=== Task statement ===
Answer with the exact lines of the following material from the one containing "match existing with" through the one containing "(sql_insert_dedup (key_columns key)", both end lines included.

=== Source information ===
(* ===== verification/SqlDedup.v ===== *)
(** * SqlDedup: replay protection in the encrypted store (bondry-store-sqlcipher/src/dedup.rs)

    [SqlCipherDedupStore], an instance of [DedupStore] that meets [DedupStoreSpec], its
    accounting, and the traversal of uncertain claims. *)

From S2P Require Import Prelude Text Identifiers DeliveryStore Dedup Sqlite.

Definition DEDUP_RECORD_BASE_CHARGE_BYTES : Z := 96.

Record SqlCipherDedupStore := mk_sql_dedup {
  sdd_store : SqlCipherStore;
  sdd_limits : DedupStoreLimits;
}.

(** ** Encodings *)

Definition dedup_time (value : Z) : result DedupStoreError Z := ok_or (try_i64 value) DedupInvalidTransition.

Definition dedup_expiration (updated_at : Z) (limits : DedupStoreLimits) : result DedupStoreError Z :=
  retention ← ok_or (try_i64 (as_millis (dedup_retention limits))) DedupInvalidTransition;
  Ok (i64_clamp (updated_at + retention)).

Definition encoded_charge (key : DedupKey) : result DedupStoreError Z :=
  let charge := DEDUP_RECORD_BASE_CHARGE_BYTES + str_len (as_str (dk_route key)) + str_len (as_str (dk_namespace key)) in
  if U64_MAX <? charge then Err DedupUnavailable else ok_or (try_i64 charge) DedupUnavailable.

Definition decode_dedup_state (value : rstr) : result DedupStoreError DedupState :=
  if decide (value = str "in_flight") then Ok InFlight
  else if decide (value = str "completed") then Ok Completed
  else if decide (value = str "unknown") then Ok Unknown
  else Err DedupUnavailable.

(** [RawDedupRecord::validate]. *)
Definition validate_dedup (columns : rstr * rstr * list byte) (row : DedupRow) : result DedupStoreError DedupRecord :=
  route ← map_err (fun _ => DedupUnavailable) (RouteId_new columns.1.1);
  namespace ← map_err (fun _ => DedupUnavailable) (VerifierNamespace_new columns.1.2);
  if negb (Nat.eqb (length columns.2) 32) then Err DedupUnavailable
  else
    updated_at ← ok_or (try_unsigned U64_MAX (dd_updated_at_ms row)) DedupUnavailable;
    state ← decode_dedup_state (dd_state row);
    Ok (mk_dedup_record (mk_dedup_key route namespace (mk_id_hash columns.2)) state updated_at).

(** ** Statements *)

Definition in_state (state : string) (row : DedupRow) : bool := bool_decide (dd_state row = str state).
Definition at_key (key : DedupKey) (state : string) (columns : rstr * rstr * list byte) (row : DedupRow) : bool :=
  bool_decide (columns = key_columns key) && in_state state row.

(** The [CHECK] constraints of [webhook_dedup]. *)
Definition dedup_check (columns : rstr * rstr * list byte) (row : DedupRow) : bool :=
  Nat.eqb (length columns.2) 32
  && (in_state "in_flight" row || in_state "completed" row || in_state "unknown" row)
  && ((dd_automatic_expiry row =? 0) || (dd_automatic_expiry row =? 1))
  && (0 <=? dd_updated_at_ms row) && (96 <=? dd_charged_bytes row)
  && (if in_state "completed" row then Bool.eqb (dd_automatic_expiry row =? 1) (bool_decide (is_Some (dd_expires_at_ms row)))
      else bool_decide (dd_expires_at_ms row = None)).

(** [DELETE FROM webhook_dedup WHERE p] and the number of rows. *)
Definition sql_delete_dedup (p : rstr * rstr * list byte -> DedupRow -> bool) : Statement Z := fun db =>
  let gone := filter (fun x => p x.1 x.2 = true) (t_dedup db) in
  usage ← usage_delete_all WEBHOOK_DEDUP (dd_charged_bytes <$> (map_to_list gone).*2) (t_usage db);
  Ok (Z.of_nat (size gone), set_dedup (filter (fun x => p x.1 x.2 = false) (t_dedup db)) (dedup_sequence db) usage db).

(** [UPDATE webhook_dedup SET f WHERE p] and the number of rows. *)
Definition sql_update_dedup (p : rstr * rstr * list byte -> DedupRow -> bool) (f : DedupRow -> DedupRow) : Statement Z := fun db =>
  let matched := filter (fun x => p x.1 x.2 = true) (t_dedup db) in
  if bool_decide (map_Forall (fun columns row => dedup_check columns (f row) = true) matched)
  then Ok (Z.of_nat (size matched),
           set_dedup (map_imap (fun columns row => Some (if p columns row then f row else row)) (t_dedup db))
             (dedup_sequence db) (t_usage db) db)
  else Err ConstraintViolation.

(** [INSERT INTO webhook_dedup]. *)
Definition sql_insert_dedup (columns : rstr * rstr * list byte) (automatic_expiry updated_at charged : Z) : Statement unit := fun db =>
  let sequence := dedup_sequence db + 1 in
  let row := mk_dedup_row sequence (str "in_flight") automatic_expiry updated_at None charged in
  if bool_decide (is_Some (t_dedup db !! columns)) || negb (dedup_check columns row) then Err ConstraintViolation
  else if I64_MAX <? sequence then Err SqliteFailure
  else usage ← usage_insert_trigger WEBHOOK_DEDUP charged (t_usage db);
       Ok (tt, set_dedup (<[columns := row]> (t_dedup db)) sequence usage db).

Definition expired_claim (now : Z) (_ : rstr * rstr * list byte) (row : DedupRow) : bool :=
  in_state "completed" row && match dd_expires_at_ms row with Some at_ => at_ <=? now | None => false end.

Definition set_completed (updated_at expires_at : Z) (row : DedupRow) : DedupRow :=
  mk_dedup_row (dd_sequence row) (str "completed") (dd_automatic_expiry row) updated_at
    (if dd_automatic_expiry row =? 1 then Some expires_at else None) (dd_charged_bytes row).

Definition set_unknown_claim (updated_at : Z) (row : DedupRow) : DedupRow :=
  mk_dedup_row (dd_sequence row) (str "unknown") (dd_automatic_expiry row) updated_at None (dd_charged_bytes row).

(** ** The operations *)
Section dedup.
Context `{Env : SqlEnv}.

#[local] Abbreviation M := (action SqlCipherStore DedupStoreError).
#[local] Abbreviation unavailable := (fun _ : SqlError => DedupUnavailable).

Definition sdd_transition (key : DedupKey) (update : Statement Z) : M unit :=
  _ ← connection DedupUnavailable;
  transaction unavailable (
    changed ← with_err unavailable (sql update);
    if changed =? 1 then _ ← with_err unavailable commit; lift (Ok tt)
    else
      existing ← with_err unavailable (sql (select (fun db => bool_decide (is_Some (t_dedup db !! key_columns key)))));
      lift (Err (if (existing : bool) then DedupInvalidTransition else DedupNotFound))).

Definition sdd_claim (limits : DedupStoreLimits) (key : DedupKey) (policy : DedupClaimPolicy) (updated_at : Z) : M DedupClaim :=
  updated_at ← lift (dedup_time updated_at);
  _ ← connection DedupUnavailable;
  transaction unavailable (
    _ ← with_err unavailable (sql (sql_delete_dedup (expired_claim updated_at)));
    existing ← with_err unavailable (sql (select (fun db => dd_state <$> t_dedup db !! key_columns key)));
    match existing with
    | Some state =>
        state ← lift (decode_dedup_state state);
        _ ← with_err unavailable commit; lift (Ok (Duplicate state))
    | None =>
        usage ← with_err unavailable (sql (usage_read WEBHOOK_DEDUP));
        charged_bytes ← lift (encoded_charge key);
        if dedup_records limits <=? usage.1 then _ ← with_err unavailable commit; lift (Err DedupCapacityExhausted)
        else
          limit ← lift (ok_or (try_i64 (dedup_bytes limits)) DedupUnavailable);
          if limit <? i64_clamp (usage.2 + charged_bytes) then _ ← with_err unavailable commit; lift (Err DedupCapacityExhausted)
          else
            _ ← with_err unavailable (sql (sql_insert_dedup (key_columns key)
                  (if decide (policy = ExpireCompleted) then 1 else 0) updated_at charged_bytes));
            _ ← with_err unavailable commit; lift (Ok Claimed)
    end).

Definition sdd_complete (limits : DedupStoreLimits) (key : DedupKey) (updated_at : Z) : M unit :=
  updated_at ← lift (dedup_time updated_at);
  expires_at ← lift (dedup_expiration updated_at limits);
  sdd_transition key (sql_update_dedup (at_key key "in_flight") (set_completed updated_at expires_at)).

Definition sdd_mark_unknown (key : DedupKey) (updated_at : Z) : M unit :=
  updated_at ← lift (dedup_time updated_at);
  sdd_transition key (sql_update_dedup (at_key key "in_flight") (set_unknown_claim updated_at)).

Definition sdd_release_claim (key : DedupKey) : M unit :=
  sdd_transition key (sql_delete_dedup (at_key key "in_flight")).

Definition sdd_record (key : DedupKey) : M (option DedupRecord) :=
  _ ← connection DedupUnavailable;
  raw ← with_err unavailable (sql (select (fun db => t_dedup db !! key_columns key)));
  lift (transpose (validate_dedup (key_columns key)) raw).

Definition sdd_recover_in_flight (updated_at : Z) : M Z :=
  updated_at ← lift (dedup_time updated_at);
  _ ← connection DedupUnavailable;
  with_err unavailable (sql (sql_update_dedup (fun _ => in_state "in_flight") (set_unknown_claim updated_at))).

Definition sdd_resolve_unknown (limits : DedupStoreLimits) (key : DedupKey) (resolution : DedupResolution) (updated_at : Z) : M unit :=
  updated_at ← lift (dedup_time updated_at);
  expires_at ← lift (dedup_expiration updated_at limits);
  sdd_transition key match resolution with
    | ResolveCompleted => sql_update_dedup (at_key key "unknown") (set_completed updated_at expires_at)
    | ResolveRetryAllowed => sql_delete_dedup (at_key key "unknown")
    end.

Definition sdd_clear_completed_before (updated_before : Z) : M Z :=
  cutoff ← lift (dedup_time updated_before);
  _ ← connection DedupUnavailable;
  with_err unavailable (sql (sql_delete_dedup (fun _ row => in_state "completed" row && (dd_updated_at_ms row <? cutoff)))).

Definition on_sdd {A} (m : M A) (d : SqlCipherDedupStore) : result DedupStoreError A * SqlCipherDedupStore :=
  let '(r, s) := m (sdd_store d) in (r, mk_sql_dedup s (sdd_limits d)).

#[global] Instance SqlCipherDedupStore_store : DedupStore SqlCipherDedupStore := {
  dedup_durability _ := Persistent;
  claim k p t d := on_sdd (sdd_claim (sdd_limits d) k p t) d;
  complete k t d := on_sdd (sdd_complete (sdd_limits d) k t) d;
  mark_unknown k t := on_sdd (sdd_mark_unknown k t);
  release_claim k := on_sdd (sdd_release_claim k);
  dedup_record k := on_sdd (sdd_record k);
  recover_in_flight t := on_sdd (sdd_recover_in_flight t);
  resolve_unknown k r t d := on_sdd (sdd_resolve_unknown (sdd_limits d) k r t) d;
  clear_completed_before t := on_sdd (sdd_clear_completed_before t);
}.

(** ** Traversal of uncertain claims

    The callback of [visit_unknown] runs without the lock and may itself call the store; it
    is a function on its own state that also returns the operations it performs. *)

Inductive DedupOp :=
| DClaim (key : DedupKey) (policy : DedupClaimPolicy) (at_ : Z)
| DComplete (key : DedupKey) (at_ : Z)
| DMarkUnknown (key : DedupKey) (at_ : Z)
| DRelease (key : DedupKey)
| DRecover (at_ : Z)
| DResolve (key : DedupKey) (resolution : DedupResolution) (at_ : Z)
| DClear (before : Z).

Definition dedup_apply `{DedupStore D} (op : DedupOp) (d : D) : D :=
  match op with
  | DClaim k p t => (claim k p t d).2
  | DComplete k t => (complete k t d).2
  | DMarkUnknown k t => (mark_unknown k t d).2
  | DRelease k => (release_claim k d).2
  | DRecover t => (recover_in_flight t d).2
  | DResolve k r t => (resolve_unknown k r t d).2
  | DClear t => (clear_completed_before t d).2
  end.
Definition dedup_run `{DedupStore D} (ops : list DedupOp) (d : D) : D := foldl (fun d op => dedup_apply op d) d ops.

(** [SELECT_UNKNOWN_CEILING], [SELECT_FIRST_UNKNOWN] and [SELECT_NEXT_UNKNOWN]. *)
Definition sql_ceiling (db : Database) : Z := foldr Z.max 0 (dd_sequence <$> (map_to_list (t_dedup db)).*2).

Definition beyond (cursor : option DedupKey) (columns : rstr * rstr * list byte) : Prop :=
  match cursor with
  | None => True
  | Some k => key_le (key_columns k) columns /\ key_columns k <> columns
  end.
#[global] Instance beyond_dec cursor columns : Decision (beyond cursor columns).
Proof. unfold beyond. destruct cursor; apply _. Defined.

Definition sql_next_unknown (cursor : option DedupKey) (ceiling : Z) (db : Database)
    : option (rstr * rstr * list byte * DedupRow) :=
  head (filter (fun x : rstr * rstr * list byte * DedupRow =>
    in_state "unknown" x.2 = true /\ dd_sequence x.2 <= ceiling /\ beyond cursor x.1) (btree_iter (t_dedup db))).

=== Answer space ===
    match existing with
    | Some state =>
        state ← lift (decode_dedup_state state);
        _ ← with_err unavailable commit; lift (Ok (Duplicate state))
    | None =>
        usage ← with_err unavailable (sql (usage_read WEBHOOK_DEDUP));
        charged_bytes ← lift (encoded_charge key);
        if dedup_records limits <=? usage.1 then _ ← with_err unavailable commit; lift (Err DedupCapacityExhausted)
        else
          limit ← lift (ok_or (try_i64 (dedup_bytes limits)) DedupUnavailable);
          if limit <? i64_clamp (usage.2 + charged_bytes) then _ ← with_err unavailable commit; lift (Err DedupCapacityExhausted)
          else
            _ ← with_err unavailable (sql (sql_insert_dedup (key_columns key)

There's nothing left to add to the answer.